PURPOSE: Human Müller glia with stem cell characteristics (hMGSCs) can be induced to express genes and proteins of retinal ganglion cells (RGCs) upon in vitro inhibition of Notch-1 activity. However, it is not known whether expression of these markers is accompanied by acquisition of RGC function. This study investigated whether hMGSCs that express RGC markers also display neural functionality, as measured by their intracellular calcium concentration ([Ca(2+)]i) responsiveness following neurotransmitter stimulation in vitro. METHODS: Changes in mRNA expression of RGC markers and neurotransmitter receptors were assessed either by conventional or quantitative reverse transcription PCR (RT-PCR), while changes in protein levels were confirmed by immunocytochemistry. The [Ca(2+)]i levels were estimated by fluorescence microscopy. RESULTS: We showed that while undifferentiated hMGSCs displayed a profound elevation of [Ca(2+)]i after stimulation with N-methyl-D-aspartate (NMDA), this was lost following Notch-1 inhibition. Conversely, untreated hMGSCs did not respond to muscarinic receptor stimulation, whereas [Ca(2+)]i was increased in differentiated hMGSCs that expressed RGC precursor markers.

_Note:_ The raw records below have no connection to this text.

(** * Multi-agent website cloning: the workflow orchestrator and the
      generation service

    A shallow embedding of
      - [multi_agent/workflow/models.py]        (AgentState, WorkflowState, AgentConfig)
      - [multi_agent/agents/base_agent.py]      (BaseAgent.__init__)
      - [multi_agent/workflow/agent_factory.py] (AgentFactory)
      - [multi_agent/workflow/orchestrator.py]  (WorkflowOrchestrator)
      - [multi_agent/service.py]                (tasks, observers and notifications of
                                                 WebsiteGenerationService)
      - [multi_agent/agents/validation_agent.py] (ValidationAgent)

    Python dictionaries keyed by strings are [gmap string _]; the ordered
    dictionary of agents held by the orchestrator is an association list,
    because the order of its keys decides the edges of the graph.  A stage's
    [process_sync] and the wall clock are the environment: they are functions
    of the number of calls made so far, so quantifying over them quantifies
    over every sequence of stage outcomes and of clock readings. *)

From Stdlib Require Import QArith Ascii.
Close Scope Q_scope.
From stdpp Require Import gmap strings list fin_maps pretty.
From stdpp Require Import sorting.

Local Open Scope string_scope.
Local Open Scope list_scope.
Local Open Scope nat_scope.

(** ** Python values *)

(** The [Any] of the artifacts.  A float is a rational here: the
    orchestrator stores and copies scores and timestamps, it never computes
    with them. *)
#[local] Set Warnings "-register-all".
Inductive value : Type :=
| VNone
| VBool (b : bool)
| VInt (z : Z)
| VFloat (q : Q)
| VStr (s : string)
| VList (l : list value)
| VDict (d : list (string * value)).

(** Python truthiness, as used by [if result.get("passed", False)]. *)
Definition truthy (v : value) : bool :=
  match v with
  | VNone => false
  | VBool b => b
  | VInt z => negb (z =? 0)%Z
  | VFloat q => negb (Qnum q =? 0)%Z
  | VStr s => negb (String.eqb s "")
  | VList l => match l with [] => false | _ :: _ => true end
  | VDict d => match d with [] => false | _ :: _ => true end
  end.

(** [Dict[str, Any]]: what a stage consumes and produces. *)
Abbreviation Artifact := (gmap string value).

(** [d.get(k, dflt)] *)
Definition dict_get (d : Artifact) (k : string) (dflt : value) : value :=
  default dflt (d !! k).

(** [acc.update(d)]: the keys of [d] win. *)
Definition dict_update (acc d : Artifact) : Artifact := d ∪ acc.

(** A call that returns or raises; an exception is kept as its [str(e)]. *)
Inductive res (A : Type) : Type :=
| Ok (a : A)
| Raise (e : string).
Arguments Ok {A} a.
Arguments Raise {A} e.

(** ** models.py *)

(** A run state is created with the keys [agent_id], [name], [status],
    [start_time] and [retry_count]; the keys [end_time], [result] and
    [error] are absent until they are assigned. *)
Record AgentState : Type := mkAgentState {
  a_agent_id : string;
  a_name : value;
  a_status : string;
  a_start_time : Q;
  a_end_time : option Q;
  a_result : option Artifact;
  a_error : option string;
  a_retry_count : nat
}.

Record ErrorEntry : Type := mkErrorEntry {
  e_agent_id : string;
  e_agent_name : value;
  e_error : string;
  e_time : Q
}.

Record WorkflowState : Type := mkWorkflowState {
  url : string;
  current_agent_id : option string;
  agents : gmap string AgentState;
  results : gmap string Artifact;
  errors : list ErrorEntry;
  quality_score : value;
  status : string;
  output_path : value
}.

Record AgentConfig : Type := mkAgentConfig {
  agent_type : string;
  c_name : string;
  c_debug : bool;
  c_max_retries : nat;
  c_timeout : nat;
  config : Artifact
}.

(** Assignments to one key of the state dictionary. *)
Definition set_current_agent_id (x : option string) (s : WorkflowState) : WorkflowState :=
  mkWorkflowState (url s) x (agents s) (results s) (errors s)
                  (quality_score s) (status s) (output_path s).
Definition set_agents (x : gmap string AgentState) (s : WorkflowState) : WorkflowState :=
  mkWorkflowState (url s) (current_agent_id s) x (results s) (errors s)
                  (quality_score s) (status s) (output_path s).
Definition set_results (x : gmap string Artifact) (s : WorkflowState) : WorkflowState :=
  mkWorkflowState (url s) (current_agent_id s) (agents s) x (errors s)
                  (quality_score s) (status s) (output_path s).
Definition set_errors (x : list ErrorEntry) (s : WorkflowState) : WorkflowState :=
  mkWorkflowState (url s) (current_agent_id s) (agents s) (results s) x
                  (quality_score s) (status s) (output_path s).
Definition set_quality_score (x : value) (s : WorkflowState) : WorkflowState :=
  mkWorkflowState (url s) (current_agent_id s) (agents s) (results s) (errors s)
                  x (status s) (output_path s).
Definition set_status (x : string) (s : WorkflowState) : WorkflowState :=
  mkWorkflowState (url s) (current_agent_id s) (agents s) (results s) (errors s)
                  (quality_score s) x (output_path s).
Definition set_output_path (x : value) (s : WorkflowState) : WorkflowState :=
  mkWorkflowState (url s) (current_agent_id s) (agents s) (results s) (errors s)
                  (quality_score s) (status s) x.
(** * Ragas-Eval-Web: checkpointed fetch pipeline, alignment filter and
      evaluation retry loops

    A shallow embedding of the data pipeline of [app.py],
    [convert_to_ragas_formats.py] and [evaluate_dataset.py], and the
    properties of the written specification checked against it.

    Conventions of the embedding:
    - a Python [str] is the list of its Unicode code points ([pystr]);
    - a pandas cell is either the missing value [NaN] or a string;
    - a DataFrame with the four columns the pipeline touches is a list of
      rows, the positional index of a row being its pandas index label;
    - Python sets of indices are [gset nat], the checkpoint directory is a
      [gmap] from file hash to file;
    - an exception is an explicit [Raise] outcome, so that a [try/except]
      of the source is a [match] of the model;
    - the remote services, the scoring library, the random generator and the
      thread pool's completion order are oracles passed as arguments. *)

From Stdlib Require Import QArith Lqa Strings.Ascii Strings.String.
From stdpp Require Import base list gmap sets strings.

Local Open Scope nat_scope.

(* ===================================================================== *)
(** * Python strings *)
(* ===================================================================== *)

Module Py.

(** A [str] value: the sequence of its code points. *)
Definition pystr := list N.

(** An ASCII literal as a [pystr]. *)
Definition lit (s : string) : pystr :=
  map N_of_ascii (String.list_ascii_of_string s).

(** [str.isspace] on one code point: the 29 code points that CPython's
    Unicode database marks as whitespace.  [str.strip] and the regex class
    [\s] (for a [str] pattern) use the same predicate. *)
Definition isspace (c : N) : bool :=
  ((9 <=? c) && (c <=? 13) || (28 <=? c) && (c <=? 32)
   || (c =? 133) || (c =? 160) || (c =? 5760)
   || (8192 <=? c) && (c <=? 8202)
   || (c =? 8232) || (c =? 8233) || (c =? 8239) || (c =? 8287)
   || (c =? 12288))%N.

(** [s.lstrip()], [s.rstrip()], [s.strip()]. *)
Fixpoint lstrip (s : pystr) : pystr :=
  match s with
  | c :: s' => if isspace c then lstrip s' else s
  | [] => []
  end.

Definition rstrip (s : pystr) : pystr := rev (lstrip (rev s)).

Definition strip (s : pystr) : pystr := rstrip (lstrip s).

(** Truth value of a string: non-empty. *)
Definition truthy (s : pystr) : bool :=
  match s with [] => false | _ :: _ => true end.

Definition pystr_eqb (a b : pystr) : bool := bool_decide (a = b).

(** A passage that [p.strip()] leaves non-empty. *)
Definition not_blank (p : pystr) : Prop := truthy (strip p) = true.

(** [s.lower()] on the ASCII letters.  Outside ASCII only U+0130 and
    U+212A lower-case to something that contains an ASCII letter ("i"
    followed by U+0307, and "k"); neither can complete one of the ASCII
    needles the pipeline searches for, so they are left unchanged. *)
Definition lower_char (c : N) : N :=
  if ((65 <=? c) && (c <=? 90))%N then (c + 32)%N else c.

Definition lower (s : pystr) : pystr := map lower_char s.

(** [s.startswith(p)] and the operator [needle in s]. *)
Fixpoint startswith (p s : pystr) : bool :=
  match p, s with
  | [], _ => true
  | a :: p', b :: s' => (a =? b)%N && startswith p' s'
  | _ :: _, [] => false
  end.

Fixpoint contains (needle s : pystr) : bool :=
  startswith needle s ||
  match s with
  | [] => false
  | _ :: s' => contains needle s'
  end.

(** [s.split('\n\n')]: the pieces between the non-overlapping occurrences
    of two consecutive line feeds, found left to right.  [cur] holds the
    current piece in reverse. *)
Fixpoint split_nn_from (cur s : pystr) : list pystr :=
  match s with
  | 10%N :: 10%N :: rest => rev cur :: split_nn_from [] rest
  | c :: s' => split_nn_from (c :: cur) s'
  | [] => [rev cur]
  end.

Definition split_nn (s : pystr) : list pystr := split_nn_from [] s.

End Py.
Export Py.

(* ===================================================================== *)
(** * pandas cells *)
(* ===================================================================== *)

(** A cell holds a string or is missing.  [pd.isna] is true of the missing
    value, and [str] renders it as the three letters "nan". *)
Inductive cell :=
| NaN
| Str (s : pystr).

Definition isna (c : cell) : bool :=
  match c with NaN => true | Str _ => false end.

Definition nan_str : pystr := lit "nan".

Definition str_of (c : cell) : pystr :=
  match c with NaN => nan_str | Str s => s end.

(** Truth value of a cell used as a condition: the float [nan] is true,
    a string is true when non-empty. *)
Definition cell_truthy (c : cell) : bool :=
  match c with NaN => true | Str s => truthy s end.

(* ===================================================================== *)
(** * The fragment of [re] the pipeline uses *)
(* ===================================================================== *)

Module Re.

(** Pattern syntax.  [Star g r] is [r*] when [g] is true and the lazy
    [r*?] otherwise; [r+] is written [Cat r (Star true r)]. *)
Inductive regex :=
| Eps
| Lit (c : N)
| Cls (p : N -> bool)
| Cat (r1 r2 : regex)
| Alt (r1 r2 : regex)
| Star (greedy : bool) (r : regex)
| Grp (n : nat) (r : regex)
| Look (r : regex)
| Bol
| Eol.

Definition Plus (g : bool) (r : regex) : regex := Cat r (Star g r).

(** Matcher state: how many characters were consumed, what is left, and
    the text of the groups captured so far. *)
Record mstate := MState {
  pos : nat;
  rest : pystr;
  caps : list (nat * pystr)
}.

Definition advance (st : mstate) (rest' : pystr) : mstate :=
  MState (S (pos st)) rest' (caps st).

Definition capture (n : nat) (from to : mstate) : mstate :=
  MState (pos to) (rest to)
         ((n, take (pos to - pos from) (rest from)) :: caps to).

Fixpoint group (n : nat) (cs : list (nat * pystr)) : pystr :=
  match cs with
  | [] => []
  | (m, s) :: cs' => if Nat.eqb m n then s else group n cs'
  end.

Definition orelse {A} (a : option A) (b : option A) : option A :=
  match a with Some x => Some x | None => b end.

(** Backtracking matcher in continuation style, the search order being
    that of CPython's engine: alternatives left to right, a greedy star
    tries one more iteration first, a lazy star tries the continuation
    first.  An iteration of a star must consume input, so [fuel] larger
    than the length of the remaining input is never used up. *)
Fixpoint exec (fuel : nat) : regex -> mstate -> (mstate -> option mstate) -> option mstate :=
  fix go (r : regex) (st : mstate) (k : mstate -> option mstate) {struct r} : option mstate :=
    match r with
    | Eps => k st
    | Lit c =>
        match rest st with
        | x :: xs => if (x =? c)%N then k (advance st xs) else None
        | [] => None
        end
    | Cls p =>
        match rest st with
        | x :: xs => if p x then k (advance st xs) else None
        | [] => None
        end
    | Cat r1 r2 => go r1 st (fun st' => go r2 st' k)
    | Alt r1 r2 => orelse (go r1 st k) (go r2 st k)
    | Star g r1 =>
        let more :=
          match fuel with
          | O => None
          | S f =>
              go r1 st (fun st' =>
                if pos st <? pos st' then exec f (Star g r1) st' k else None)
          end in
        if g then orelse more (k st) else orelse (k st) more
    | Grp n r1 => go r1 st (fun st' => k (capture n st st'))
    | Look r1 =>
        match go r1 st Some with
        | Some _ => k st
        | None => None
        end
    | Bol => if Nat.eqb (pos st) 0 then k st else None
    | Eol =>
        match rest st with
        | [] => k st
        | [10%N] => k st
        | _ => None
        end
    end.
(** C7, amended: for a day in 1..31, an interval in 1..12 and a reference
    date whose target month does not leave the years up to 9999,
    [_get_day_period] returns the last day of the target month when that
    month is shorter than the day, and the day in the target month
    otherwise. *)
Theorem get_day_period_spec (self : RecurringEvent) (d : date) :
  valid_date d ->
  1 <= val (_day self) <= 31 ->
  1 <= _interval self <= 12 ->
  year d + fst (rollover (month d) (_interval self)) <= 9999 ->
  let ty := year d + fst (rollover (month d) (_interval self)) in
  let tm := snd (rollover (month d) (_interval self)) in
  (days_in_month ty tm < val (_day self) ->
   _get_day_period self d = Ok (mkdate ty tm (days_in_month ty tm)))
  /\ (val (_day self) <= days_in_month ty tm ->
      _get_day_period self d = Ok (mkdate ty tm (val (_day self)))).
Proof.
  intros Hd Hday Hi Hy. cbv zeta.
  apply valid_date_iff in Hd. destruct Hd as (Hyd & Hmd & Hdd).
  pose proof (rollover_in_range (month d) (_interval self) Hmd Hi) as Htm.
  assert (Hty : 1 <= year d + fst (rollover (month d) (_interval self))
                <= 9999).
  { rewrite (rollover_small _ _ Hmd Hi) in *.
    destruct (_ <? 13); cbn [fst] in *; lia. }
  rewrite get_day_period_rollover.
  destruct (rollover (month d) (_interval self)) as [yi tm] eqn:Er.
  cbn [fst snd] in *. set (ty := year d + yi) in *.
  split; intros Hcmp.
  - (* the day does not exist in the target month *)
    assert (F : check_date_fields ty tm (val (_day self)) = false).
    { destruct (check_date_fields _ _ _) eqn:E; [|reflexivity].
      apply check_date_fields_true in E. lia. }
    unfold replace at 1. unfold new_date. rewrite F.
    cbn [except_ValueError].
    assert (Htm11 : tm <= 11).
    { destruct (Z.eq_dec tm 12) as [E12 | ]; [|lia].
      rewrite E12 in Hcmp. unfold days_in_month in Hcmp.
      cbn [Z.eqb andb DAYS_IN_MONTH] in Hcmp. cbn in Hcmp. lia. }
    destruct (replace_first_of_month d ty (tm + 1) Hty ltac:(lia)) as [-> _].
    cbn [bind]. apply day_before_next_month; lia.
  - assert (T : check_date_fields ty tm (val (_day self)) = true)
      by (apply check_date_fields_true; lia).
    unfold replace at 1. rewrite (new_date_valid _ _ _ T). reflexivity.
Qed.

(** Scenario 4 of the documentation: day 31, reference 2023-01-31. *)
Lemma get_day_period_spec_witness :
  (days_in_month 2023 2 < 31 ->
   _get_day_period
     (mkRecurringEvent (PyDate (mkdate 2023 1 31)) 4 1 (Some 31) None None
                       None) (mkdate 2023 1 31)
   = Ok (mkdate 2023 2 28))
  /\ (31 <= days_in_month 2023 2 ->
      _get_day_period
        (mkRecurringEvent (PyDate (mkdate 2023 1 31)) 4 1 (Some 31) None None
                          None) (mkdate 2023 1 31)
      = Ok (mkdate 2023 2 31)).
Proof.
  apply (get_day_period_spec
           (mkRecurringEvent (PyDate (mkdate 2023 1 31)) 4 1 (Some 31) None
                             None None) (mkdate 2023 1 31)).
  - reflexivity.
  - cbn. lia.
  - cbn. lia.
  - cbn. lia.
Defined.

(** ** The n-th weekday of a month *)

(** The recursive call of the source is the function itself. *)
Lemma get_nth_weekday_of_month_unfold d o w :
  get_nth_weekday_of_month d o w
  = nth_weekday_body get_nth_weekday_of_month d o w.
Proof.
  unfold get_nth_weekday_of_month, nth_weekday_body.
  destruct (7 <? w) eqn:Ew; [reflexivity|].
  destruct (5 <? o); [reflexivity|].
  destruct (o =? 5); [|reflexivity].
  destruct (if month d <? 12 then _ else _) as [nm|e]; [|reflexivity].
  reflexivity.
Qed.

Lemma replace_day_1 d :
  valid_date d ->
  replace d None None (Some 1) = Ok (mkdate (year d) (month d) 1)
  /\ valid_date (mkdate (year d) (month d) 1).
Proof.
  intros Hd. apply valid_date_iff in Hd. destruct Hd as (Hy & Hm & Hdd).
  unfold replace.
  assert (V : check_date_fields (year d) (month d) 1 = true)
    by (apply check_date_fields_true; lia).
  rewrite (new_date_valid _ _ _ V). split; [reflexivity | exact V].
Qed.

Lemma month_start_bounds d :
  valid_date d ->
  1 <= month_start d
  /\ month_start d + days_in_month (year d) (month d) - 1 <= MAXORDINAL
  /\ toordinal d = month_start d + (day d - 1).
Proof.
  intros Hd. pose proof Hd as Hd'.
  apply valid_date_iff in Hd'. destruct Hd' as (Hy & Hm & Hdd).
  pose proof (replace_day_1 d Hd) as [_ V1].
  pose proof (toordinal_bounds _ V1) as B1.
  pose proof (toordinal_bounds _ (last_day_of_month_valid _ _ Hy Hm)) as B2.
  unfold toordinal in *. cbn [year month day] in *.
  rewrite (ymd2ord_day _ _ (days_in_month _ _)) in B2.
  rewrite (ymd2ord_day _ _ (day d)). unfold month_start. lia.
Qed.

Differentiated hMGSC-derived RGCs, but not undifferentiated hMGSCs, responded to stimulation by nicotine with a substantial rise in [Ca(2+)]i, which was inhibited by the α4ß2 and α6ß2 nicotinic receptor antagonist methyllycaconitine. Notch-1 attenuation not only caused a decrease in the gene expression of the Notch effector HES1 and increased expression of RGC markers, but also an increase in the gene and protein expression of α4 and α6 nicotinic receptor subunits. CONCLUSIONS: These observations suggest that in response to Notch-1 inhibition, hMGSCs differentiate into a population of RGCs that exhibit some of the functionality observed in differentiated RGCs.